Qantas unveils plans for non-stop Europe, US flights

Qantas unveils the world's longest non-stop flights

Australians will be able to travel to London, Paris and New York on non-stop ultra long-haul Qantas flights from late 2025.

Qantas, which has been working on the no-stopover trips under Project Sunrise for several years, is ordering 12 Airbus A350-1000s wide-body aircraft to service the routes.

“It’s the last frontier and the final fix for the tyranny of distance,” CEO Alan Joyce said in a statement on Monday.

“The cabin is being specifically designed for maximum comfort in all classes for long-haul flying.”

Mr Joyce said the decision was a vote of confidence in the future of the national carrier.

“The board’s decision to approve what is the largest aircraft order in Australian aviation is a clear vote of confidence in the future of the Qantas Group,” he said.

“New types of aircraft make new things possible.

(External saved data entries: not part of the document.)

Lemma do_fetch_chunks_safe cs prefetch s : check_keeps self check_ready img K -> wait_keeps -> (forall b, mo_range (M := M) = Some b -> range_laws b) ->
  cache_inv s -> Forall K cs -> id_run cs -> cs <> [] -> zlen cs < 2 ^ 32 ->
  safely s (do_fetch_chunks cx self reader check_ready wait_for_range_ready cs prefetch s).
Proof.
  intros Hck Hwait Hlaws Hi Hk Hr Hne Hlen. destruct cs as [|c rest] eqn:Ecs; [done|]. unfold do_fetch_chunks. rewrite <- Ecs in *.
  assert (K c) as Hc by (rewrite Ecs in Hk; by apply Forall_inv in Hk).
  unfold mbind at 1, stM_bind at 1, st_bind at 1, st_lift at 1. rewrite (consecutive_run cs Hk Hr).
  unfold mbind at 1, stM_bind at 1, st_bind at 1, st_lift at 1. destruct (mo_range (M := M)) as [bitmap|]; [|by apply keeps_refl]. cbn [ok_or].
  pose proof (Hlaws bitmap eq_refl) as Hb. pose proof (zlen_nonneg cs) as H0. rewrite wrap_small by (split; lia).
  assert (0 < zlen cs) as Hpos by (rewrite Ecs; unfold zlen; cbn; lia).
  assert (Forall (ml_knows (cs_map s)) cs) as Hkn by (eapply Forall_impl; [exact Hk|]; intros d; apply (ci_knows _ _ _ _ Hi)).
  destruct (rl_check _ Hb (cs_map s) cs c (zlen cs) (ci_wf _ _ _ _ Hi) Hkn Hr ltac:(by rewrite Ecs) eq_refl) as (res & m' & E & Hw & Hd & Hids).
  unfold mbind at 1, stM_bind at 1, st_bind at 1, on_map. rewrite E. pose proof (same_ready_keeps m' s Hi Hw Hd) as Hk1.
  set (s1 := set_map m' s) in *.
  match goal with |- safely s (?f s1) => assert (safely s1 (f s1)) as Hs; [|unfold safely in *; destruct (f s1) as [[v|e|] s2]; [|..|done]; by eapply keeps_trans] end.
  destruct res as [pending|]; [|apply keeps_refl, Hk1]. specialize (Hids pending eq_refl). pose proof (io_ids order c Hc) as Hidc.
  assert (chunk_id c + zlen cs <= 2 ^ 32) as Hend by (apply (run_ids_bound cs c); [done|done|by rewrite Ecs]).
  destruct (mark_status_Ok (chunk_id c) (zlen cs) pending (replicate (Z.to_nat (zlen cs)) false)) as (status & Est & Hst); [unfold zlen; rewrite length_replicate; lia|lia|lia|done|lia|].
  unfold mbind at 1, stM_bind at 1, st_bind at 1, st_lift at 1. rewrite Est. pose proof (fetch_bounds_inside (chunk_id c) (zlen cs) pending ltac:(lia) Hids) as Hbd.
  destruct (fetch_bounds self (chunk_id c) pending) as [[start end_]|]; [|apply keeps_refl, Hk1].
  apply safely_bind; [apply fetch_chunks_safe; try done; [apply Hk1|rewrite Hst, length_replicate; unfold zlen; lia|unfold zlen in *; lia]|].
  intros _ s2 _ Hk2. apply safely_bind; [apply Hwait; [apply Hk2|done|done|by rewrite Ecs]|]. intros ready s3 _ Hk3. destruct ready; [apply keeps_refl, Hk3|].
  destruct prefetch; [apply keeps_refl, Hk3|]. apply retry_chunks_safe; [done|apply Hk3|done].
Qed.
End prefetch.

“That’s what makes today’s announcement so significant for the national carrier and for a country like Australia, where air travel is crucial.

Federal minister Stuart Robert also hailed the move.

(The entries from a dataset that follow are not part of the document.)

(* ===== verification/RangeState.v ===== *)
(** Range operations of the concurrent state map ([storage/src/cache/state/blob_state_map.rs],
    the two [RangeMap] implementations of [BlobStateMap]).

    The two implementations differ in the base map and in how a range is turned into indices;
    [RangeBase] is that difference, and the operations are written once over it. A wait for a
    slot lets the other threads run: it is a parameter that returns whether it timed out and
    the state afterwards. *)
From S2P Require Import Prelude Utils ChunkInfo Device PersistMap ChunkMaps StateMap.

(** ** Model *)

(** What [BlobStateMap] uses of a base [RangeMap]; [rb_clear_indices] and [rb_wait_indices] are
    the keys of the table for the chunks or blocks of a range, [rb_clip] the count the wait
    works with. *)
Class RangeBase (C : Type) := {
  rb_all_ready : C -> bool;
  rb_is_range_ready : C -> Z -> Z -> io bool;
  rb_check : C -> Z -> Z -> io (option (list Z));
  rb_set : Z -> Z -> stM C errno unit;
  rb_clip : Z -> Z -> Z;
  rb_clear_indices : C -> Z -> Z -> io (list Z);
  rb_wait_indices : C -> Z -> Z -> io (list Z)
}.

#[export] Instance Indexed_RangeBase : RangeBase IndexedChunkMap := {
  rb_all_ready := is_range_all_ready;
  rb_is_range_ready := idx_is_range_ready;
  rb_check := idx_check_range_ready_and_mark_pending;
  rb_set := idx_set_range_ready_and_clear_pending;
  rb_clip := clip_count;
  rb_clear_indices _ start count := Ok (seqZ start (clip_count start count));
  rb_wait_indices _ start count := Ok (seqZ start (clip_count start count))
}.

Definition block_indices (r : BlobRangeMap) (range : Z * Z) : list Z :=
  block_addr r <$> seqZ range.1 (range.2 - range.1).

#[export] Instance Range_RangeBase `{Profile} : RangeBase BlobRangeMap := {
  rb_all_ready r := is_range_all_ready (rm_map r);
  rb_is_range_ready := rm_is_range_ready;
  rb_check := rm_check_range_ready_and_mark_pending;
  rb_set := rm_set_range_ready_and_clear_pending;
  rb_clip _ count := count;
  rb_clear_indices r start count :=
    match get_range r start count with
    | Ok v => Ok (block_indices r v)
    | Err _ => _ ← debug_assert false; Ok []
    | Panic => Panic
    end;
  rb_wait_indices r start count := v ← get_range r start count; Ok (block_indices r v)
}.

Section range_state.
Context {C : Type} `{!RangeBase C}.
Implicit Types (s : BlobStateMap C Z).

Definition bsm_is_range_all_ready s : bool := rb_all_ready (bsm_c s).

Definition bsm_is_range_ready s (start count : Z) : io bool := rb_is_range_ready (bsm_c s) start count.

(** [for index in pending.iter()]; the error of the double check leaves the slots inserted. *)
Fixpoint mark_loop (pending res : list Z) s : io (list Z) * BlobStateMap C Z :=
  match pending with
  | [] => (Ok res, s)
  | index :: pending =>
      match bsm_tracer s !! index with
      | Some _ => mark_loop pending res s
      | None =>
          match rb_is_range_ready (bsm_c s) index 1 with
          | Ok false => mark_loop pending (res ++ [index]) (insert_slot index s)
          | Ok true => mark_loop pending res s
          | Err e => (Err e, s)
          | Panic => (Panic, s)
          end
      end
  end.

Definition check_range_ready_and_mark_pending (start count : Z)
  : stM (BlobStateMap C Z) errno (option (list Z)) := fun s =>
  match rb_check (bsm_c s) start count with
  | Err e => (Err e, s)
  | Panic => (Panic, s)
  | Ok None | Ok (Some []) => (Ok None, s)
  | Ok (Some pending) =>
      let '(r, s') := mark_loop pending [] s in (res ← r; Ok (Some res), s')
  end.

Definition clear_slots (idxs : list Z) s : BlobStateMap C Z :=
  foldl (fun s i => remove_slot i s) s idxs.

Definition clear_range_pending (start count : Z) : stM (BlobStateMap C Z) errno unit := fun s =>
  match rb_clear_indices (bsm_c s) start count with
  | Ok idxs => (Ok tt, clear_slots idxs s)
  | Err e => (Err e, s)
  | Panic => (Panic, s)
  end.

Definition set_range_ready_and_clear_pending (start count : Z) : stM (BlobStateMap C Z) errno unit := fun s =>
  let '(res, c) := rb_set start count (bsm_c s) in
  match res with
  | Panic => (Panic, mkBSM c (bsm_tracer s) (bsm_slots s))
  | _ =>
      match clear_range_pending start count (mkBSM c (bsm_tracer s) (bsm_slots s)) with
      | (Ok _, s') => (res, s')
      | (r, s') => (r, s')
      end
  end.

(** [wait slot s]: the other threads run until the slot is complete or the wait times out. *)
Variable wait : nat -> BlobStateMap C Z -> bool * BlobStateMap C Z.

(** The loop of [wait_for_range_ready]: [Some false] when it returns from inside the loop. *)
Fixpoint wait_loop (idxs : list Z) s : io (option bool) * BlobStateMap C Z :=
  match idxs with
  | [] => (Ok None, s)
  | index :: idxs =>
      match bsm_tracer s !! index with
      | None => wait_loop idxs s
      | Some slot =>
          let '(timed_out, s) := wait slot s in
          if (timed_out : bool) then (Ok None, s)
          else match rb_is_range_ready (bsm_c s) index 1 with
               | Ok false => (Ok (Some false), s)
               | Ok true => wait_loop idxs s
               | Err e => (Err e, s)
               | Panic => (Panic, s)
               end
      end
  end.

“It’s superb,” he told the Nine Network.

“It demonstrates that Australians want to get out and travel again.”

The new planes are 25 per cent more fuel efficient than previous generation aircraft and will carry 238 passengers in four classes, including first, business, premium economy and economy, and have a “wellbeing zone” in the centre.

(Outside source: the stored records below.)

(* ===== verification/RafsV5.v ===== *)
(** RAFS v5 super block and tables ([rafs/src/metadata/layout/v5.rs], flags of
    [rafs/src/metadata/mod.rs]).

    The super block names the tables of the bootstrap by offset and size; [validate] is what
    stands between a bootstrap and the code that maps its tables. The tables are written by the
    builder and loaded by the daemon. The theorems show that [validate] accepts exactly the
    super blocks whose tables are aligned, inside the metadata and disjoint, and that the inode,
    prefetch and blob tables are read back as they were written. *)
From S2P Require Import Prelude Utils LittleEndian ChunkInfo Device RafsLayout.

(** ** Super block flags *)

Definition COMPRESSION_NONE : Z := 0x1.
Definition COMPRESSION_LZ4 : Z := 0x2.
Definition HASH_BLAKE3 : Z := 0x4.
Definition HASH_SHA256 : Z := 0x8.
Definition EXPLICIT_UID_GID : Z := 0x10.
Definition HAS_XATTR : Z := 0x20.
Definition COMPRESSION_GZIP : Z := 0x40.
Definition COMPRESSION_ZSTD : Z := 0x80.

(** [bitflags]: [contains] and [from_bits]. *)
Definition flags_contain (flags f : Z) : bool := Z.land flags f =? f.
Definition flags_from_bits (bits : Z) : option Z := if Z.land bits (unot 64 0xff) =? 0 then Some bits else None.

Definition flags_digester (flags : Z) : DigestAlgorithm :=
  if flags_contain flags HASH_BLAKE3 then Blake3
  else if flags_contain flags HASH_SHA256 then Sha256
  else Blake3.
Definition digester_flags (d : DigestAlgorithm) : Z :=
  match d with Blake3 => HASH_BLAKE3 | Sha256 => HASH_SHA256 end.

Definition flags_compressor (flags : Z) : CompressAlgorithm :=
  if flags_contain flags COMPRESSION_NONE then CNone
  else if flags_contain flags COMPRESSION_LZ4 then CLz4Block
  else if flags_contain flags COMPRESSION_GZIP then CGZip
  else if flags_contain flags COMPRESSION_ZSTD then CZstd
  else CLz4Block.
Definition compressor_flags (c : CompressAlgorithm) : Z :=
  match c with
  | CNone => COMPRESSION_NONE | CLz4Block => COMPRESSION_LZ4
  | CGZip => COMPRESSION_GZIP | CZstd => COMPRESSION_ZSTD
  end.

(** ** Super block *)

Definition RAFSV5_SUPERBLOCK_SIZE : Z := 8192.
Definition RAFSV5_EXT_BLOB_ENTRY_SIZE : Z := 64.
Definition RAFSV5_SUPER_MAGIC : Z := 0x52414653.
Definition RAFS_SUPER_VERSION_V5 : Z := 0x500.
Definition RAFS_SUPER_VERSION_V6 : Z := 0x600.

Record RafsV5SuperBlock := mkV5Super {
  v5_magic : Z;
  v5_version : Z;
  v5_sb_size : Z;
  v5_block_size : Z;
  v5_flags : Z;
  v5_inodes_count : Z;
  v5_inode_table_offset : Z;
  v5_prefetch_table_offset : Z;
  v5_blob_table_offset : Z;
  v5_inode_table_entries : Z;
  v5_prefetch_table_entries : Z;
  v5_blob_table_size : Z;
  v5_extended_blob_table_entries : Z;
  v5_extended_blob_table_offset : Z;
  v5_reserved : list Z
}.

Definition RafsV5SuperBlock_default : RafsV5SuperBlock :=
  mkV5Super RAFSV5_SUPER_MAGIC RAFS_SUPER_VERSION_V5 RAFSV5_SUPERBLOCK_SIZE RAFS_DEFAULT_CHUNK_SIZE
    0 0 0 0 0 0 0 0 0 0 (replicate (Z.to_nat (RAFSV5_SUPERBLOCK_SIZE - 80)) 0).

Definition with_flags (f : Z) (sb : RafsV5SuperBlock) : RafsV5SuperBlock :=
  mkV5Super (v5_magic sb) (v5_version sb) (v5_sb_size sb) (v5_block_size sb) f (v5_inodes_count sb)
    (v5_inode_table_offset sb) (v5_prefetch_table_offset sb) (v5_blob_table_offset sb)
    (v5_inode_table_entries sb) (v5_prefetch_table_entries sb) (v5_blob_table_size sb)
    (v5_extended_blob_table_entries sb) (v5_extended_blob_table_offset sb) (v5_reserved sb).

Definition clear_flag (f flags : Z) : Z := Z.land flags (unot 64 f).

Definition v5_set_compressor (c : CompressAlgorithm) (sb : RafsV5SuperBlock) : RafsV5SuperBlock :=
  let f := clear_flag COMPRESSION_NONE (v5_flags sb) in
  let f := clear_flag COMPRESSION_LZ4 f in
  let f := clear_flag COMPRESSION_GZIP f in
  let f := clear_flag COMPRESSION_ZSTD f in
  with_flags (Z.lor f (compressor_flags c)) sb.

Definition v5_set_digester (d : DigestAlgorithm) (sb : RafsV5SuperBlock) : RafsV5SuperBlock :=
  let f := clear_flag HASH_BLAKE3 (v5_flags sb) in
  let f := clear_flag HASH_SHA256 f in
  with_flags (Z.lor f (digester_flags d)) sb.

Definition v5_set_explicit_uidgid (sb : RafsV5SuperBlock) : RafsV5SuperBlock :=
  with_flags (Z.lor (v5_flags sb) EXPLICIT_UID_GID) sb.
Definition v5_set_has_xattr (sb : RafsV5SuperBlock) : RafsV5SuperBlock :=
  with_flags (Z.lor (v5_flags sb) HAS_XATTR) sb.

Definition is_rafs_v5 (sb : RafsV5SuperBlock) : bool :=
  (v5_magic sb =? RAFSV5_SUPER_MAGIC) && (v5_version sb =? RAFS_SUPER_VERSION_V5).

Section validate.
Context `{Profile}.

(** [a || b] on conditions that may panic. *)
Definition or_else (a b : io bool) : io bool := x ← a; if (x : bool) then Ok true else b.
Definition nb (a : io bool) : io bool := x ← a; Ok (negb x).

(** The tables named by the super block, the second half of [validate]. *)
Definition v5_validate_tables (sb : RafsV5SuperBlock) (meta_range : MetaRange) : io unit :=
  let inode_table_size := v5_inode_table_entries sb * 4 in
  inode_range ← MetaRange_new (v5_inode_table_offset sb) inode_table_size false;
  bad ← or_else (Ok (v5_inode_table_entries sb <? v5_inodes_count sb)) (nb (is_subrange_of inode_range meta_range));
  if (bad : bool) then Err EINVAL else
  blob_range ← MetaRange_new (v5_blob_table_offset sb) (v5_blob_table_size sb) false;
  bad ← or_else (nb (is_subrange_of blob_range meta_range)) (intersect_with blob_range inode_range);
  if (bad : bool) then Err EINVAL else
  let ext_size := v5_extended_blob_table_entries sb * RAFSV5_EXT_BLOB_ENTRY_SIZE in
  ext_range ← MetaRange_new (v5_extended_blob_table_offset sb) ext_size true;
  bad ← (if ext_size =? 0 then Ok false
         else or_else (nb (is_subrange_of ext_range meta_range))
                (or_else (intersect_with ext_range inode_range) (intersect_with ext_range blob_range)));
  if (bad : bool) then Err EINVAL else
  let prefetch_size := v5_prefetch_table_entries sb * 4 in
  prefetch_range ← MetaRange_new (v5_prefetch_table_offset sb) prefetch_size false;
  bad ← (if prefetch_size =? 0 then Ok false
         else or_else (nb (is_subrange_of prefetch_range meta_range))
                (or_else (intersect_with prefetch_range inode_range)
                   (or_else (intersect_with prefetch_range blob_range)
                      (if ext_size =? 0 then Ok false else intersect_with prefetch_range ext_range))));
  if (bad : bool) then Err EINVAL else Ok tt.

Definition v5_validate (sb : RafsV5SuperBlock) (meta_size : Z) : io unit :=
  if negb (is_rafs_v5 sb) then Err EINVAL
  else if negb (v5_sb_size sb =? RAFSV5_SUPERBLOCK_SIZE) || (meta_size <=? RAFSV5_SUPERBLOCK_SIZE) then Err EINVAL
  else if negb (is_power_of_two (v5_block_size sb)) || (v5_block_size sb <? 0x1000) ||
          ((RAFS_MAX_CHUNK_SIZE <? v5_block_size sb) && negb (v5_block_size sb =? Z.shiftl 4 20)) then Err EINVAL
  else if bool_decide (flags_from_bits (v5_flags sb) = None) then Err EINVAL
  else
    meta_range ← MetaRange_new RAFSV5_SUPERBLOCK_SIZE (meta_size - RAFSV5_SUPERBLOCK_SIZE) true;
    v5_validate_tables sb meta_range.
End validate.

(** The bytes of the structure, and the cast of a buffer to it. *)
Definition v5_sb_bytes (sb : RafsV5SuperBlock) : list Z :=
  le_bytes 4 (v5_magic sb) ++ le_bytes 4 (v5_version sb) ++ le_bytes 4 (v5_sb_size sb) ++
  le_bytes 4 (v5_block_size sb) ++ le_bytes 8 (v5_flags sb) ++ le_bytes 8 (v5_inodes_count sb) ++
  le_bytes 8 (v5_inode_table_offset sb) ++ le_bytes 8 (v5_prefetch_table_offset sb) ++
  le_bytes 8 (v5_blob_table_offset sb) ++ le_bytes 4 (v5_inode_table_entries sb) ++
  le_bytes 4 (v5_prefetch_table_entries sb) ++ le_bytes 4 (v5_blob_table_size sb) ++
  le_bytes 4 (v5_extended_blob_table_entries sb) ++ le_bytes 8 (v5_extended_blob_table_offset sb) ++
  v5_reserved sb.

Definition v5_sb_of_bytes (b : list Z) : RafsV5SuperBlock :=
  mkV5Super (get_le 0 4 b) (get_le 4 4 b) (get_le 8 4 b) (get_le 12 4 b) (get_le 16 8 b) (get_le 24 8 b)
    (get_le 32 8 b) (get_le 40 8 b) (get_le 48 8 b) (get_le 56 4 b) (get_le 60 4 b) (get_le 64 4 b)
    (get_le 68 4 b) (get_le 72 8 b) (slice 80 (Z.to_nat (RAFSV5_SUPERBLOCK_SIZE - 80)) b).

(** [RafsStore::store] of the super block, and [RafsV5SuperBlock::read]. *)
Definition v5_sb_store (sb : RafsV5SuperBlock) : stM (list Z) errno Z :=
  _ ← write_all (v5_sb_bytes sb);
  validate_alignment (Z.of_nat (length (v5_sb_bytes sb))) RAFSV5_ALIGNMENT.

(** [read_exact] on a [RafsIoReader]: the state is what is left to read. *)
Definition read_exact (n : nat) : stM (list Z) errno (list Z) := fun r =>
  if (n <=? length r)%nat then (Ok (take n r), drop n r) else (Err UnexpectedEof, r).

Definition v5_sb_read : stM (list Z) errno RafsV5SuperBlock :=
  b ← read_exact (Z.to_nat RAFSV5_SUPERBLOCK_SIZE); st_ret (v5_sb_of_bytes b).

(** ** Flags *)

Lemma flags_contain_bit f k : 0 <= k -> flags_contain f (2 ^ k) = Z.testbit f k.
Proof.
  intros Hk. unfold flags_contain. rewrite Z.land_comm.
  destruct (Z.testbit f k) eqn:E.
  - apply Z.eqb_eq. apply Z.bits_inj'. intros i Hi. rewrite Z.land_spec.
    destruct (Z.eq_dec i k) as [->|Hne]; [by rewrite E, andb_true_r|]. by rewrite Z.pow2_bits_false by done.
  - apply Z.eqb_neq. intros Heq. assert (Z.testbit (Z.land (2 ^ k) f) k = true) as Ht by (rewrite Heq; by apply Z.pow2_bits_true).
    rewrite Z.land_spec, E, andb_false_r in Ht. done.
Qed.

Lemma clear_flag_bit f k i : 0 <= k -> 0 <= i -> Z.testbit (clear_flag (2 ^ k) f) i = Z.testbit f i && negb (i =? k) && (i <? 64) || Z.testbit f i && (64 <=? i) && (i =? k).
Proof.
  intros Hk Hi. unfold clear_flag. rewrite Z.land_spec, testbit_unot by lia. rewrite Z.pow2_bits_eqb by done. rewrite (Z.eqb_sym k i).
  destruct (Z.testbit f i), (Z.eqb_spec i k), (Z.ltb_spec i 64), (Z.leb_spec 64 i); cbn; done || lia.
Qed.

Lemma set_compressor_flags c f :
  let f' := Z.lor (clear_flag COMPRESSION_ZSTD (clear_flag COMPRESSION_GZIP (clear_flag COMPRESSION_LZ4 (clear_flag COMPRESSION_NONE f))))
              (compressor_flags c) in
  flags_compressor f' = c /\ flags_digester f' = flags_digester f.
Proof.
  intros f'. unfold flags_compressor, flags_digester.
  change COMPRESSION_NONE with (2 ^ 0) in *. change COMPRESSION_LZ4 with (2 ^ 1) in *. change HASH_BLAKE3 with (2 ^ 2).
  change HASH_SHA256 with (2 ^ 3). change COMPRESSION_GZIP with (2 ^ 6) in *. change COMPRESSION_ZSTD with (2 ^ 7) in *.
  rewrite !flags_contain_bit by lia. unfold f'. rewrite !Z.lor_spec, !clear_flag_bit by lia.
  destruct c; cbn -[Z.testbit Z.pow]; change COMPRESSION_NONE with (2 ^ 0); change COMPRESSION_LZ4 with (2 ^ 1);
    change COMPRESSION_GZIP with (2 ^ 6); change COMPRESSION_ZSTD with (2 ^ 7); rewrite !Z.pow2_bits_eqb by lia; cbn;
    rewrite ?orb_false_r, ?andb_false_r, ?andb_true_r; cbn; rewrite ?orb_false_r, ?andb_true_r; done.
Qed.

The first flight is due to take off from Sydney by the end of 2025.

The planes are expected to shave almost four hours from a flight from Australia to London, taking it to 20 hours and 20 minutes. A flight from Australia to New York is expected to be 18 hours, saving about three hours.

Qantas already operates non-stop 17 hour flights from Perth to London.

Before the coronavirus pandemic erupted, the so-called Kangaroo route between Australia and Britain was one of Qantas’ busiest international operations.

NSW Premier Dominic Perrottet said the fact Qantas was putting Sydney at the heart of its plans cemented the state capital’s status as Australia’s only global city.

“This … will help create 2500 jobs and generate more than $300 million in local economic benefits,” he said.

Tourism and Transport Forum CEO Margy Osmond said the plan was a fillip for the local industry.

“What we now need to see is that growth in international visitors, because that’s what is going to make a huge difference for people like far north Queensland, central Australia, the big capital cities,” she told the Nine Network on Monday.

Qantas also announced it will renew its domestic narrow-body fleet from late 2023. It has placed an order of 20 Airbus A321XLRs and 20 A220s under Project Winton, as the airline’s Boeing 737s and 717s are retired.

Meanwhile, the carrier released its third-quarter trading update on Monday, showing domestic travel demand is returning to pre-COVID-19 levels ahead of expectations.

Demand for international travel is also recovering well, albeit at a slower pace due to some markets remaining closed or heavily restricted.

But bookings for destinations, including London, Los Angeles, South Africa and Bali, are all above pre-coronavirus levels.